The LFE is a research center focused on the quantitative analysis of financial markets using mathematical, statistical, and computational models and methods. Created as a partnership between academia and industry, the goal of the LFE is to support and promote academic advances in financial engineering and computational finance. The LFE also engages with students, industry professionals, regulators, policymakers, and other stakeholders to facilitate new application of these financial technologies in practical settings.

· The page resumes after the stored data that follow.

Lemma unique_first_seen (raw : list string) : first_seen_order raw (unique raw).
Proof.
  unfold unique, JS.Array_from.
  induction raw as [|x raw (Hnd & Hin & Hord)] using rev_ind.
  - split_and!; [constructor|done|]. intros i j x y Hi. by destruct i.
  - rewrite new_Set_snoc. unfold JS.Set_add. case_bool_decide as Hx.
    + split; [done|]. split.
      * intros y. rewrite Hin, elem_of_app, list_elem_of_singleton.
        split; [by left|]. intros [?| ->]; [done|]. by apply Hin.
      * intros i j a b Hi Hj Hlt.
        destruct (Hord i j a b Hi Hj Hlt) as (i' & j' & Ha & Hb & Hlt').
        exists i', j'. split_and!; [by apply first_emission_app..|done].
    + assert (x ∉ raw) as Hraw by (by rewrite <- Hin).
      split; [|split].
      * apply NoDup_app. split_and!; [done| |apply NoDup_singleton].
        intros y Hy ->%list_elem_of_singleton. done.
      * intros y. rewrite !elem_of_app, Hin. done.
      * intros i j a b Hi Hj Hlt.
        destruct (decide (j < length (JS.new_Set raw))) as [Hj'|Hj'].
        -- rewrite lookup_app_l in Hi by lia. rewrite lookup_app_l in Hj by done.
           destruct (Hord i j a b Hi Hj Hlt) as (i' & j' & Ha & Hb & Hlt').
           exists i', j'. split_and!; [by apply first_emission_app..|done].
        -- pose proof (lookup_lt_Some _ _ _ Hj) as Hlen.
           rewrite length_app in Hlen. simpl in Hlen.
           assert (j = length (JS.new_Set raw)) as -> by lia.
           rewrite list_lookup_middle in Hj by done. injection Hj as <-.
           rewrite lookup_app_l in Hi by done.
           assert (a ∈ raw) as Ha.
           { apply Hin. by eapply list_elem_of_lookup_2. }
           destruct (first_emission_exists raw a Ha) as (i' & Hi').
           exists i', (length raw). split_and!.
           ++ by apply first_emission_app.
           ++ by apply first_emission_fresh.
           ++ destruct Hi' as [Hi' _]. by eapply lookup_lt_Some.
Qed.

(** C4. Each of the three output lists has no repeated string, holds
    exactly the strings pushed for its category, and lists them in the
    order in which they were first pushed. *)
Theorem C4_outputs_unique_in_first_seen_order (document doc : Node) :
  let a := collect document doc in
  let r := synthesize document doc in
  first_seen_order (xpaths a) (xpath r) ∧
  first_seen_order (cssSelectors a) (css r) ∧
  first_seen_order (testId_source a) (testIds r).
Proof.
  cbv zeta. unfold synthesize, selectors_of. cbn [xpath css testIds].
  split_and!; apply unique_first_seen.
Qed.

(** ** The shape of what the rules push *)

Lemma Quiet_id : Quiet (λ a, a).
Proof. exists [], []. intros [x c t]. simpl. by rewrite !app_nil_r. Qed.

Lemma Quiet_push_xpath (f : Acc → Acc) (s : string) :
  Quiet f → Quiet (λ a, push_xpath s (f a)).
Proof.
  intros (xs & cs & H). exists (xs ++ [s]), cs. intros a.
  rewrite H. unfold push_xpath. simpl. by rewrite app_assoc.
Qed.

LFE researchers draw on a diverse set of disciplines—finance, accounting, biology, cognitive neuroscience, computer science, and engineering—to tackle complex problems. By applying scientific principles, novel data analytics, and financial engineering expertise, faculty are developing new insights into longstanding research challenges in asset allocation, investor behavior, risk management, and regulatory policy, thereby deepening their understanding of financial market dynamics. These insights have a number of practical implications, including the creation of new options for financing biomedical research, drug development, and healthcare loans for expensive therapies; new methods of sharing aggregate risk statistics with regulators while maintaining privacy through cryptography; and new ways to help investors maintain a long-term perspective in the face of short-term market dislocations.

The LFE provides the platform by which MIT Sloan faculty members can tackle these complex financial issues and help translate new research ideas into practical proposals for dealing with some of the most challenging issues of our time.